[[ RECORD EXCERPTS, beginning ]]
(** *** The root search

    [findParameterForPsi] and [analyzeSensitivity] evaluate the order
    parameter only through [simulateToSteadyState(params, 100, 0.02, 75)].
    The section takes that evaluation as [simulate]; the exported functions
    instantiate it below. *)

Record SearchState := mkSearchState {
  low : number;
  high : number;
  bestCandidate : number;
  iteration : nat;
  params : Parameters
}.

(** One entry of [parametersToAnalyze], and one entry of [results]. *)
Record ParameterRange := mkParameterRange {
  key : string;
  range_min : number;
  range_max : number;
  virtuous : bool
}.

Record Zone := mkZone {
  autocratic : number;
  democratic : number;
  zone_min : number;
  zone_max : number;
  zone_virtuous : bool
}.

(** [results[key] = zone] on an object whose entries keep insertion order. *)
Fixpoint objectSet (results : list (string * Zone)) (k : string) (zone : Zone)
    : list (string * Zone) :=
  match results with
  | [] => [(k, zone)]
  | (k', z') :: rest =>
      if String.eqb k' k then (k', zone) :: rest else (k', z') :: objectSet rest k zone
  end.

Definition parametersToAnalyze : list ParameterRange :=
  [ mkParameterRange "beta1" 0 2 true;
    mkParameterRange "beta2" 0 2 false;
    mkParameterRange "beta3" 0 2 true;
    mkParameterRange "beta4" 0 2 false;
    mkParameterRange "mu1" 0 1 true;
    mkParameterRange "mu2" 0 1 false;
    mkParameterRange "mu3" 0 1 false ].
Lemma summary_holds_ext mp m f h :
  summary_holds mp m f ->
  (forall L B, 0 <= L < m_rsumlevels mp -> 0 <= B < sb_rbmblocks mp ->
     f L B = h L B) ->
  summary_holds mp m h.
Proof.
  intros H E L B HL HB. rewrite <- E by assumption. apply H; assumption.
Qed.

Lemma runs_in_block_ext mp g g' L B :
  rtg_extents g' = rtg_extents g -> rbm g' = rbm g ->
  runs_in_block mp g' L B = runs_in_block mp g L B.
Proof.
  intros He Hb. unfold runs_in_block. apply sum_over_ext. intros k _.
  unfold run_of_class, run_starts, run_end. rewrite He, Hb. reflexivity.
Qed.

Lemma summary_coherent_ext mp g g' :
  rtg_extents g' = rtg_extents g -> rbm g' = rbm g -> rsum g' = rsum g ->
  summary_coherent mp g -> summary_coherent mp g'.
Proof.
  intros He Hb Hs H L B HL HB. rewrite Hs.
  rewrite (runs_in_block_ext mp g g') by assumption. apply H; assumption.
Qed.

Lemma runs_in_block_range mp g L B :
  0 <= m_blkbit_log mp ->
  0 <= runs_in_block mp g L B <= 2 ^ m_blkbit_log mp.
Proof.
  intros Hlog. unfold runs_in_block, bits_per_bmblock.
  pose proof (sum_over_bounds (run_of_class g L) (run_of_class_range g L)
                (Z.to_nat (2 ^ m_blkbit_log mp)) (B * 2 ^ m_blkbit_log mp)) as H.
  rewrite Z2Nat.id in H by (apply Z.pow_nonneg; lia). exact H.
Qed.

(** A bitmap block holds the rtx whose number shifts down to it. *)
Lemma in_block_iff mp B r :
  0 <= m_blkbit_log mp ->
  (B * bits_per_bmblock mp <=? r) &&
  (r <? B * bits_per_bmblock mp + Z.of_nat (Z.to_nat (bits_per_bmblock mp)))
  = (B =? xfs_rtx_to_rbmblock mp r).
Proof.
  intros Hlog. unfold bits_per_bmblock, xfs_rtx_to_rbmblock.
  rewrite Z.shiftr_div_pow2 by assumption.
  assert (Hp : 0 < 2 ^ m_blkbit_log mp) by (apply Z.pow_pos_nonneg; lia).
  rewrite Z2Nat.id by lia.
  pose proof (Z.mul_div_le r _ Hp). pose proof (Z.mul_succ_div_gt r _ Hp).
  destruct (Z.eqb_spec B (r / 2 ^ m_blkbit_log mp)) as [->|Hne].
  - destruct (Z.leb_spec (r / 2 ^ m_blkbit_log mp * 2 ^ m_blkbit_log mp) r),
      (Z.ltb_spec r (r / 2 ^ m_blkbit_log mp * 2 ^ m_blkbit_log mp
                     + 2 ^ m_blkbit_log mp)); cbn; try lia; reflexivity.
  - destruct (Z.leb_spec (B * 2 ^ m_blkbit_log mp) r),
      (Z.ltb_spec r (B * 2 ^ m_blkbit_log mp + 2 ^ m_blkbit_log mp));
      cbn; try reflexivity.
    exfalso. apply Hne.
    apply (Z.div_unique_pos r _ B (r - B * 2 ^ m_blkbit_log mp)); lia.
Qed.

Lemma run_start_exists bm :
  forall n start, start = Z.of_nat n -> Z.testbit bm start = true ->
    exists pre, 0 <= pre <= start /\
      (forall k, pre <= k <= start -> Z.testbit bm k = true) /\
      (pre = 0 \/ Z.testbit bm (pre - 1) = false).
Proof.
  induction n as [|n IH]; intros start Hs Hb.
  - exists 0. split; [lia|]. split; [|left; reflexivity].
    intros k Hk. assert (k = start) by lia. subst k. exact Hb.
  - destruct (Z.testbit bm (start - 1)) eqn:E.
    + destruct (IH (start - 1) ltac:(lia) E) as (pre & Hr & Hf & Hl).
      exists pre. split; [lia|]. split; [|exact Hl].
      intros k Hk. destruct (Z.eq_dec k start) as [->|Hne]; [exact Hb|].
      apply Hf. lia.
    + exists start. split; [lia|]. split; [|right; exact E].
      intros k Hk. assert (k = start) by lia. subst k. exact Hb.
Qed.

Lemma maximal_free_run_exists g start :
  0 <= start < rtg_extents g -> Z.testbit (rbm g) start = true ->
  exists pre post, maximal_free_run g start pre post.
Proof.
  intros Hs Hb.
  destruct (run_start_exists (rbm g) (Z.to_nat start) start ltac:(lia) Hb)
    as (pre & Hr & Hf & Hl).
  set (post := first_diff (rbm g) true (Z.to_nat (rtg_extents g - start)) start).
  pose proof (first_diff_range (rbm g) true (Z.to_nat (rtg_extents g - start)) start)
    as Hrange.
  rewrite Z2Nat.id in Hrange by lia. fold post in Hrange.
  pose proof (first_diff_stops (rbm g) true (Z.to_nat (rtg_extents g - start)) start)
    as Hstop.
  rewrite Z2Nat.id in Hstop by lia. fold post in Hstop. cbn [negb] in Hstop.
  assert (start < post).
  { destruct (Z.eq_dec post start) as [E|]; [|lia].
    rewrite E in Hstop. rewrite Hstop in Hb by lia. discriminate. }
  exists pre, post. unfold maximal_free_run. split; [lia|]. split; [lia|].
  split; [|split; [exact Hl|]].
  - intros i Hi. destruct (Z_lt_ge_dec i start).
    + apply Hf. lia.
    + apply (first_diff_prefix (rbm g) true
               (Z.to_nat (rtg_extents g - start)) start). fold post. lia.
  - destruct (Z.eq_dec post (rtg_extents g)); [left; assumption|right].
    apply Hstop. lia.
Qed.

(** What [xfs_rtallocate_range] leaves behind when it cuts a free range out
    of the maximal free run [[pre, post)]. *)
Lemma rtallocate_range_run mp start len pre post g :
  0 <= start -> 0 < len -> start + len <= rtg_extents g ->
  rtg_extents g < 2 ^ 63 ->
  bmblock_mapped mp start = true ->
  bmblock_mapped mp (start + len - 1) = true ->
  range_free g start len ->
  maximal_free_run g start pre post ->
  is_Some (rsum g !! xfs_rtsumoffs mp (Z.log2 (post - pre))
                       (xfs_rtx_to_rbmblock mp pre)) ->
  (pre < start ->
   is_Some (rsum g !! xfs_rtsumoffs mp (Z.log2 (start - pre))
                        (xfs_rtx_to_rbmblock mp pre))) ->
  (start + len < post ->
   is_Some (rsum g !! xfs_rtsumoffs mp (Z.log2 (post - (start + len)))
                        (xfs_rtx_to_rbmblock mp (start + len)))) ->
  let m1 := summary_add mp (Z.log2 (post - pre))
              (xfs_rtx_to_rbmblock mp pre) (-1) (rsum g) in
  let m2 := if pre <? start
            then summary_add mp (Z.log2 (start - pre))
                   (xfs_rtx_to_rbmblock mp pre) 1 m1
            else m1 in
  let m3 := if start + len <? post
            then summary_add mp (Z.log2 (post - (start + len)))
                   (xfs_rtx_to_rbmblock mp (start + len)) 1 m2
            else m2 in
  xfs_rtallocate_range mp start len g =
    (Ok tt, set_rbm (Z.ldiff (rbm g) (Z.shiftl (Z.ones len) start))
              (set_rsum m3 g)).
Proof.
  intros Hs Hl He He63 Hmap1 Hmap2 Hfree
    (Hpre & Hpost & Hrun & Hleft & Hright) Hc1 Hc2 Hc3 m1 m2 m3.
  assert (Hpost' : start + len <= post).
  { destruct (Z_le_gt_dec (start + len) post) as [|Hgt]; [assumption|].
    destruct Hright as [->|Hbit]; [lia|].
    rewrite (Hfree post) in Hbit by lia. discriminate. }
  unfold xfs_rtallocate_range.
  rewrite (u64_small (start + len - 1)) by lia.
  rewrite (u64_small (start + len - 1 + 1)) by lia.
  replace (start + len - 1 + 1) with (start + len) by lia.
  unfold bind at 1. unfold lift, xfs_rtfind_back. rewrite Hmap1.
  rewrite (scan_back_spec (rbm g) _ pre).
  2: lia. 2: lia.
  2:{ intros k Hk. rewrite (Hfree start) by lia. apply Hrun. lia. }
  2:{ destruct Hleft as [->|Hbit]; [left; reflexivity|right].
      rewrite Hbit, (Hfree start) by lia. discriminate. }
  unfold bind at 1. unfold xfs_rtfind_forw. rewrite Hmap2.
  rewrite (u64_small (rtg_extents g - 1)) by lia.
  rewrite (scan_forw_spec (rbm g) _ (rtg_extents g - 1) (post - 1)).
  2: lia. 2: lia.
  2:{ intros k Hk. rewrite (Hfree (start + len - 1)) by lia. apply Hrun. lia. }
  2:{ destruct Hright as [->|Hbit]; [left; reflexivity|right].
      replace (post - 1 + 1) with post by lia.
      rewrite Hbit, (Hfree (start + len - 1)) by lia. discriminate. }
  replace (post - 1 + 1 - pre) with (post - pre) by lia.
  replace (post - 1 - (start + len - 1)) with (post - (start + len)) by lia.
  rewrite (u64_small (post - pre)) by lia.
  rewrite (highbit64_pos (post - pre)) by lia.
  unfold bind at 1. rewrite rtmodify_summary_ok by exact Hc1. fold m1.
  unfold bind at 1.
  assert (E2 : (if pre <? start
                then xfs_rtmodify_summary mp (xfs_highbit64 (u64 (start - pre)))
                       (xfs_rtx_to_rbmblock mp pre) 1
                else ret tt) (set_rsum m1 g) = (Ok tt, set_rsum m2 g)).
  { subst m2. destruct (Z.ltb_spec pre start) as [Hlt|Hge].
    - rewrite (u64_small (start - pre)) by lia.
      rewrite highbit64_pos by lia.
      rewrite rtmodify_summary_ok.
      + reflexivity.
      + cbn [rsum set_rsum]. subst m1. apply summary_add_is_Some. auto.
    - reflexivity. }
  rewrite E2.
  unfold bind at 1.
  assert (E3 : (if post - 1 >? start + len - 1
                then xfs_rtmodify_summary mp
                       (xfs_highbit64 (u64 (post - (start + len))))
                       (xfs_rtx_to_rbmblock mp (start + len)) 1
                else ret tt) (set_rsum m2 g) = (Ok tt, set_rsum m3 g)).
  { subst m3. rewrite Z.gtb_ltb.
    destruct (Z.ltb_spec (start + len - 1) (post - 1)) as [Hlt|Hge];
      destruct (Z.ltb_spec (start + len) post); try lia.
    - rewrite (u64_small (post - (start + len))) by lia.
      rewrite highbit64_pos by lia.
      rewrite rtmodify_summary_ok.
      + reflexivity.
      + cbn [rsum set_rsum]. subst m2 m1.
        destruct (pre <? start); rewrite ?summary_add_is_Some; auto.
    - reflexivity. }
  rewrite E3.
  unfold xfs_rtmodify_range. cbn [rbm set_rsum].
  rewrite Hmap1. reflexivity.
Qed.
[[ RECORD EXCERPTS, end ]]
*EXERCISE*
In the material above, tally every line with the string "Hlog" in it, then give that number alone.

*WRITTEN ANSWER*
2